Una vez que la IA decida mejor que nosotros las carreras e incluso las relaciones, nuestro concepto de la humanidad y de la vida tendrá que cambiar. Los humanos están acostumbrados a pensar en la existencia como un drama de toma de decisiones. La democracia liberal y el capitalismo de libre mercado ven al individuo como un agente autónomo que no para de tomar decisiones sobre el mundo. Las obras de arte (ya sean las piezas teatrales de Shakespeare, las novelas de Jane Austen o las chabacanas comedias de Hollywood) suelen centrarse en que el o la protagonista ha de tomar alguna decisión particularmente crucial. ¿Ser o no ser? ¿Hacer caso a mi mujer y matar al rey Duncan, o hacer caso a mi conciencia y perdonarlo? ¿Casarme con el señor Collins o con el señor Darcy? Las teologías cristiana y musulmana se centran de manera parecida en el drama de la toma de decisiones, y aducen que la salvación o la condena eternas dependen de haber tomado la decisión correcta.
¿Qué pasará con esta forma de entender la vida si cada vez confiamos más en la IA para que tome las decisiones por nosotros? En la actualidad nos fiamos de Netflix para que nos recomiende películas y de Google Maps para elegir si giramos a la derecha o a la izquierda. Pero una vez que empecemos a contar con la IA para decidir qué estudiar, dónde trabajar y con quién casarnos, la vida humana dejará de ser un drama de toma de decisiones. Las elecciones democráticas y los mercados libres tendrán poco sentido. Lo mismo ocurrirá con la mayoría de las religiones y de las obras de arte. Imagine el lector a Anna Karénina sacando su teléfono inteligente y preguntándole al algoritmo de Facebook si debe seguir casada con Karenin o fugarse con el conde Vronsky. O imagine el lector su obra teatral favorita de Shakespeare con todas las decisiones cruciales tomadas por el algoritmo de Google. Hamlet y Macbeth llevarían una vida mucho más confortable, pero ¿qué tipo de vida sería, exactamente? ¿Tenemos modelos para dar sentido a una existencia de este tipo?
Cuando la autoridad se transfiera de los humanos a los algoritmos, quizá ya no veamos el mundo como el patio de juegos de individuos autónomos que se esfuerzan para tomar las decisiones correctas.

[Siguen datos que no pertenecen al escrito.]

(** A column of [.values(...)]. *)
Inductive assignment :=
| Session (x : option string)
| PayloadHash (x : string)
| PayloadVersion (x : Z)
| Payload (x : pydict)
| Status (x : DirectTurnStatus)
| Controller (x : option string)
| Incarnation (x : option string)
| Fence (x : option Z)
| Attempts (x : Z)
| NextAttempt (x : option Z)
| Cancel (x : option Z)
| AbsorbedBy (x : option string)
| Outcome (x : option pydict)
| Updated (x : Z)
| Claimed (x : option Z)
| Started (x : option Z)
| Terminal (x : option Z).

Definition assign (r : request) (a : assignment) : request :=
  match r with
  | MkRequest o i t c a0 u sc k h cr x0 x1 x2 x3 x4 x5 x6 x7 x8 x9 x10 x11 x12 x13 x14 x15 x16 =>
      match a with
      | Session x => MkRequest o i t c a0 u sc k h cr x x1 x2 x3 x4 x5 x6 x7 x8 x9 x10 x11 x12 x13 x14 x15 x16
      | PayloadHash x => MkRequest o i t c a0 u sc k h cr x0 x x2 x3 x4 x5 x6 x7 x8 x9 x10 x11 x12 x13 x14 x15 x16
      | PayloadVersion x => MkRequest o i t c a0 u sc k h cr x0 x1 x x3 x4 x5 x6 x7 x8 x9 x10 x11 x12 x13 x14 x15 x16
      | Payload x => MkRequest o i t c a0 u sc k h cr x0 x1 x2 x x4 x5 x6 x7 x8 x9 x10 x11 x12 x13 x14 x15 x16
      | Status x => MkRequest o i t c a0 u sc k h cr x0 x1 x2 x3 x x5 x6 x7 x8 x9 x10 x11 x12 x13 x14 x15 x16
      | Controller x => MkRequest o i t c a0 u sc k h cr x0 x1 x2 x3 x4 x x6 x7 x8 x9 x10 x11 x12 x13 x14 x15 x16
      | Incarnation x => MkRequest o i t c a0 u sc k h cr x0 x1 x2 x3 x4 x5 x x7 x8 x9 x10 x11 x12 x13 x14 x15 x16
      | Fence x => MkRequest o i t c a0 u sc k h cr x0 x1 x2 x3 x4 x5 x6 x x8 x9 x10 x11 x12 x13 x14 x15 x16
      | Attempts x => MkRequest o i t c a0 u sc k h cr x0 x1 x2 x3 x4 x5 x6 x7 x x9 x10 x11 x12 x13 x14 x15 x16
      | NextAttempt x => MkRequest o i t c a0 u sc k h cr x0 x1 x2 x3 x4 x5 x6 x7 x8 x x10 x11 x12 x13 x14 x15 x16
      | Cancel x => MkRequest o i t c a0 u sc k h cr x0 x1 x2 x3 x4 x5 x6 x7 x8 x9 x x11 x12 x13 x14 x15 x16
      | AbsorbedBy x => MkRequest o i t c a0 u sc k h cr x0 x1 x2 x3 x4 x5 x6 x7 x8 x9 x10 x x12 x13 x14 x15 x16
      | Outcome x => MkRequest o i t c a0 u sc k h cr x0 x1 x2 x3 x4 x5 x6 x7 x8 x9 x10 x11 x x13 x14 x15 x16
      | Updated x => MkRequest o i t c a0 u sc k h cr x0 x1 x2 x3 x4 x5 x6 x7 x8 x9 x10 x11 x12 x x14 x15 x16
      | Claimed x => MkRequest o i t c a0 u sc k h cr x0 x1 x2 x3 x4 x5 x6 x7 x8 x9 x10 x11 x12 x13 x x15 x16
      | Started x => MkRequest o i t c a0 u sc k h cr x0 x1 x2 x3 x4 x5 x6 x7 x8 x9 x10 x11 x12 x13 x14 x x16
      | Terminal x => MkRequest o i t c a0 u sc k h cr x0 x1 x2 x3 x4 x5 x6 x7 x8 x9 x10 x11 x12 x13 x14 x15 x
      end
  end.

En lugar de ello, podríamos percibir todo el universo como un flujo de datos, concebir los organismos como poco más que algoritmos bioquímicos y creer que la vocación cósmica de la humanidad es crear un sistema de procesamiento de datos que todo lo abarque y después fusionarnos con él. Hoy en día ya nos estamos convirtiendo en minúsculos chips dentro de un gigantesco sistema de procesamiento de datos que nadie entiende en realidad. A diario absorbo innumerables bits de datos mediante correos electrónicos, tuits y artículos. No sé exactamente dónde encajo yo en el gran esquema de las cosas, ni cómo mis bits de datos se conectan con los bits producidos por miles de millones de otros humanos y de ordenadores. No tengo tiempo de descubrirlo, porque estoy demasiado ocupado contestando a todos estos correos electrónicos.